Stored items
· · · · ·

(** C10.  While [defaultAgent] is nil, [AddReceipt] returns without
    recording anything and leaves the package state as it was, for one
    observation and for any sequence of them; this is the state of a
    process in which [Start] has not run. *)
Theorem AddReceipt_before_Start (g : Globals) (obs : list SegmentReceipt) :
  defaultAgent g = None ->
  (forall r, AddReceipt r g = Return g) /\
  AddReceipt_all obs g = Return g.
Proof.
  intros H. split; [intros r; apply AddReceipt_dropped; exact H|].
  induction obs as [|r obs IH]; [reflexivity|].
  cbn [AddReceipt_all]. rewrite AddReceipt_dropped by exact H. exact IH.
Qed.

Lemma AddReceipt_before_Start_witness :
  AddReceipt Samples.seg1 initial = Return initial /\
  AddReceipt_all Samples.mixed_obs initial = Return initial.
Proof.
  destruct (AddReceipt_before_Start initial Samples.mixed_obs) as [H1 H2];
    [reflexivity|].
  split; [apply H1|exact H2].
Defined.

(** Once [Start] has run its [once.Do], observations are recorded. *)
Example AddReceipt_after_Start :
  exists g a st,
    AddReceipt Samples.seg1 (Start_once Samples.t0 initial) = Return g /\
    defaultAgent g = Some a /\
    perPath a !! "live/stream"%string = Some st /\ Accepted st = 1.
Proof. eexists _, _, _. repeat split; vm_compute; reflexivity. Qed.

(** * Further properties of the receipts package *)

Import Receipts.

(** ** More on the signer *)


(** X1.  [Verify] returns nil exactly when both lengths are right and
    the library accepts the signature; otherwise the first failing check
    names the error: the public key length, then the signature length,
    then the signature. *)
Theorem Verify_outcomes (E : Ed25519) (r : Receipt) :
  (Verify E r = None <->
     len (PubKey r) = 32 /\ len (Sig r) = 64 /\
     ed_Verify E (PubKey r) (digest r) (Sig r) = true) /\
  (Verify E r = Some "invalid pubkey length"%string <->
     len (PubKey r) <> 32) /\
  (Verify E r = Some "invalid signature length"%string <->
     len (PubKey r) = 32 /\ len (Sig r) <> 64) /\
  (Verify E r = Some "bad signature"%string <->
     len (PubKey r) = 32 /\ len (Sig r) = 64 /\
     ed_Verify E (PubKey r) (digest r) (Sig r) = false).
Proof.
  unfold Verify, PublicKeySize, SignatureSize.
  destruct (Z.eqb_spec (len (PubKey r)) 32) as [Hp|Hp];
    destruct (Z.eqb_spec (len (Sig r)) 64) as [Hs|Hs];
    destruct (ed_Verify E (PubKey r) (digest r) (Sig r)) eqn:Hv;
    cbn [negb]; repeat split; try tauto; try discriminate;
    try (intros (? & ? & ?); congruence); try (intros (? & ?); congruence);
    try (intros ?; congruence).
Qed.




Lemma Close_pub s : pub (Close s) = pub s.
Proof. unfold Close. destruct (priv s); reflexivity. Qed.



Lemma Close_eq s k : priv s = Some k ->
  Close s = {| priv := Some (zeros (length k)); pub := pub s;
               sessionID := sessionID s; started := started s |}.
Proof.
  intros H. unfold Close. rewrite H. f_equal.
  rewrite Close_zeroes_aux by lia. rewrite drop_all, app_nil_r. reflexivity.
Qed.

(** X5.  [Close] overwrites every byte of the private key with zero and
    keeps its length and the rest of the signer; closing twice is closing
    once, and closing a signer without a private key changes nothing. *)
Theorem Close_wipes (s : SessionSigner) :
  (forall k, priv s = Some k -> priv (Close s) = Some (zeros (length k))) /\
  (priv s = None -> Close s = s) /\
  pub (Close s) = pub s /\ sessionID (Close s) = sessionID s /\
  started (Close s) = started s /\
  Close (Close s) = Close s.
Proof.
  split; [intros k Hk; apply (Close_priv s k Hk)|].
  split; [intros H; unfold Close; rewrite H; reflexivity|].
  split; [apply Close_pub|].
  split; [unfold Close; destruct (priv s); reflexivity|].
  split; [unfold Close; destruct (priv s); reflexivity|].
  destruct (priv s) as [k|] eqn:Hk.
  - rewrite (Close_eq s k Hk).
    rewrite (Close_eq _ (zeros (length k))) by reflexivity.
    cbn [pub sessionID started]. unfold zeros. rewrite repeat_length. reflexivity.
  - unfold Close. rewrite Hk. rewrite Hk. reflexivity.
Qed.

(** ** Building receipts *)


(** X6.  [BuildAndSign] with a signer from [NewSessionSigner] returns a
    receipt that verifies and carries the observation: version 1, the
    path, sequence number, size and commitment of the segment, its times
    as [UnixNano] and the caller's nonce.  With a nil signer it returns
    no receipt and the signer-not-initialized error. *)
Theorem BuildAndSign_verifies (E : Ed25519) (seed : list Z) (now : Time.Time)
    (sid : string) (s : SessionSigner) (sr : Service.SegmentReceipt)
    (nonce : Z) :
  Ed25519_contract E ->
  len seed = SeedSize ->
  NewSessionSigner E (ReadBytes seed) now sid = (Some s, None) ->
  (exists r, BuildAndSign E (Some s) sr nonce = Return (Some r, None) /\
     Verify E r = None /\
     signed_fields r =
       (1, Service.Path sr, Service.Seq sr, Service.Size sr,
        Time.UnixNano (Service.Deadline sr), Time.UnixNano (Service.Recv sr),
        Service.Commit sr, nonce)) /\
  BuildAndSign E None sr nonce =
    Return (None, Some "signer not initialized"%string).
Proof.
  intros HE Hs H. split; [|reflexivity].
  destruct (NewSessionSigner_keys E HE _ _ _ _ Hs H)
    as (pk & sk & Hp & Hq & Lp & Lq & Lsg & Hv).
  unfold BuildAndSign, signAndReturn.
  rewrite (Sign_ok E s _ pk sk Hp Hq Lq).
  eexists. split; [reflexivity|]. split; [|reflexivity].
  unfold Verify. cbn [PubKey Sig set_Sig set_PubKey].
  rewrite Lp, Lsg, digest_set, Hv. reflexivity.
Qed.

Lemma BuildAndSign_verifies_witness :
  exists r, BuildAndSign HashScheme (Some Samples.signer0) Samples.seg1 7 =
              Return (Some r, None) /\
    Verify HashScheme r = None.
Proof.
  destruct (BuildAndSign_verifies HashScheme Samples.seed0 Samples.t0 "s0"
              Samples.signer0 Samples.seg1 7 HashScheme_contract)
    as [(r & Hr & Hv & _) _]; [reflexivity|vm_compute; reflexivity|].
  exists r. split; [exact Hr|exact Hv].
Defined.



(** ** More on the Merkle batcher *)

Lemma merkleize_more depth nodes root :
  merkleize depth nodes = Some root -> merkleize (S depth) nodes = Some root.
Proof.
  revert nodes. induction depth as [|d IH]; intros nodes H; [discriminate|].
  cbn [merkleize] in H. change (merkleize (S (S d)) nodes) with
    (if len nodes =? 1 then Some (nth 0 nodes [])
     else merkleize (S d)
            (pair_up (if len nodes mod 2 =? 1
                      then nodes ++ [nth (Z.to_nat (len nodes - 1)) nodes []]
                      else nodes))).
  destruct (len nodes =? 1); [exact H|]. apply IH. exact H.
Qed.

Lemma merkleize_fuel d1 d2 nodes r1 r2 :
  merkleize d1 nodes = Some r1 -> merkleize d2 nodes = Some r2 -> r1 = r2.
Proof.
  revert d2 nodes. induction d1 as [|d1 IH]; intros d2 nodes H1 H2; [discriminate|].
  destruct d2 as [|d2]; [discriminate|].
  cbn [merkleize] in H1, H2.
  destruct (len nodes =? 1); [congruence|].
  eapply IH; eassumption.
Qed.

(** X8.  The root of a single receipt is its leaf hash, and the anchor
    of the batch holding it alone is the hex of that leaf. *)
Theorem MerkleRoot_single (sort_Slice : Sorter) (r : Receipt) :
  Sorter_contract sort_Slice ->
  MerkleRoot [r] = Some (MerkleLeaf r) /\
  AggregateAnchor sort_Slice [r] = Some (EncodeToString (MerkleLeaf r)).
Proof.
  intros Hc. split; [reflexivity|].
  unfold AggregateAnchor. cbn [len length Z.of_nat Z.eqb].
  destruct (Hc [r]) as [Hp _]. apply Permutation_singleton_r in Hp.
  rewrite Hp. reflexivity.
Qed.

Lemma MerkleRoot_single_witness :
  AggregateAnchor merge_Sorter [Samples.receipt1] =
  Some (EncodeToString (MerkleLeaf Samples.receipt1)).
Proof.
  apply (MerkleRoot_single merge_Sorter Samples.receipt1 merge_Sorter_contract).
Defined.

Lemma merkleize_step depth nodes :
  len nodes <> 1 ->
  merkleize (S depth) nodes =
  merkleize depth
    (pair_up (if len nodes mod 2 =? 1
              then nodes ++ [nth (Z.to_nat (len nodes - 1)) nodes []]
              else nodes)).
Proof.
  intros H. cbn [merkleize]. destruct (Z.eqb_spec (len nodes) 1); [contradiction|reflexivity].
Qed.

(** X9.  A level with an odd number of nodes is paired as if its last
    node were there twice, so a batch of odd size and the batch with its
    last receipt repeated have the same root. *)
Theorem MerkleRoot_repeats_last (rs : list Receipt) (r : Receipt) :
  rs <> [] -> Nat.Even (length rs) ->
  MerkleRoot (rs ++ [r]) = MerkleRoot (rs ++ [r; r]).
Proof.
  intros Hne Hev.
  assert (2 <= length rs)%nat as Hn.
  { destruct rs as [|a [|b rs']]; [contradiction| |cbn; lia].
    destruct Hev as [k Hk]. cbn in Hk. lia. }
  destruct (MerkleRoot_returns (rs ++ [r])) as (x & Hx & _).
  destruct (MerkleRoot_returns (rs ++ [r; r])) as (y & Hy & _).
  rewrite Hx, Hy. f_equal.
  unfold MerkleRoot in Hx, Hy.
  assert (len (rs ++ [r]) = Z.of_nat (length rs) + 1) as L1
    by (unfold len; rewrite length_app; cbn; lia).
  assert (len (rs ++ [r; r]) = Z.of_nat (length rs) + 2) as L2
    by (unfold len; rewrite length_app; cbn; lia).
  destruct (Z.eqb_spec (len (rs ++ [r])) 0) as [?|_]; [lia|].
  destruct (Z.eqb_spec (len (rs ++ [r; r])) 0) as [?|_]; [lia|].
  rewrite !map_app in Hx, Hy. cbn [map] in Hx, Hy.
  set (ls := map MerkleLeaf rs) in *. set (l := MerkleLeaf r) in *.
  assert (length ls = length rs) as Hls by apply length_map.
  assert (len (ls ++ [l]) = Z.of_nat (length rs) + 1) as M1
    by (unfold len; rewrite length_app, Hls; cbn; lia).
  assert (len (ls ++ [l; l]) = Z.of_nat (length rs) + 2) as M2
    by (unfold len; rewrite length_app, Hls; cbn; lia).
  replace (length (ls ++ [l])) with (S (length rs)) in Hx
    by (rewrite length_app, Hls; cbn; lia).
  replace (length (ls ++ [l; l])) with (S (S (length rs))) in Hy
    by (rewrite length_app, Hls; cbn; lia).
  rewrite merkleize_step in Hx by lia.
  rewrite merkleize_step in Hy by lia.
  destruct Hev as [k Hk].
  assert (len (ls ++ [l]) mod 2 = 1) as Hodd.
  { rewrite M1, Hk. replace (Z.of_nat (2 * k) + 1) with (1 + Z.of_nat k * 2) by lia.
    rewrite Z.mod_add by lia. reflexivity. }
  assert (len (ls ++ [l; l]) mod 2 = 0) as Heven.
  { rewrite M2, Hk. replace (Z.of_nat (2 * k) + 2) with (0 + (Z.of_nat k + 1) * 2) by lia.
    rewrite Z.mod_add by lia. reflexivity. }
  rewrite Hodd in Hx. rewrite Heven in Hy.
  change (1 =? 1) with true in Hx. change (0 =? 1) with false in Hy.
  cbv iota in Hx, Hy.
  replace (Z.to_nat (len (ls ++ [l]) - 1)) with (length ls) in Hx by lia.
  rewrite nth_middle in Hx. rewrite <- app_assoc in Hx. cbn [app] in Hx.
  eapply merkleize_fuel; eassumption.
Qed.

Lemma MerkleRoot_repeats_last_witness :
  MerkleRoot [Samples.receipt_a2; Samples.receipt_b1; Samples.receipt1] =
  MerkleRoot [Samples.receipt_a2; Samples.receipt_b1; Samples.receipt1;
              Samples.receipt1].
Proof.
  apply (MerkleRoot_repeats_last [Samples.receipt_a2; Samples.receipt_b1]
           Samples.receipt1).
  - discriminate.
  - exists 1%nat. reflexivity.
Defined.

· · · · ·

> ASSIGNMENT
All that is needed is the exact run of lines above from the line containing "destruct (AddReceipt_before_Start initial" through the line containing "are right and", both of them included.

> ANSWER SECTION
  destruct (AddReceipt_before_Start initial Samples.mixed_obs) as [H1 H2];
    [reflexivity|].
  split; [apply H1|exact H2].
Defined.

(** Once [Start] has run its [once.Do], observations are recorded. *)
Example AddReceipt_after_Start :
  exists g a st,
    AddReceipt Samples.seg1 (Start_once Samples.t0 initial) = Return g /\
    defaultAgent g = Some a /\
    perPath a !! "live/stream"%string = Some st /\ Accepted st = 1.
Proof. eexists _, _, _. repeat split; vm_compute; reflexivity. Qed.

(** * Further properties of the receipts package *)

Import Receipts.

(** ** More on the signer *)


(** X1.  [Verify] returns nil exactly when both lengths are right and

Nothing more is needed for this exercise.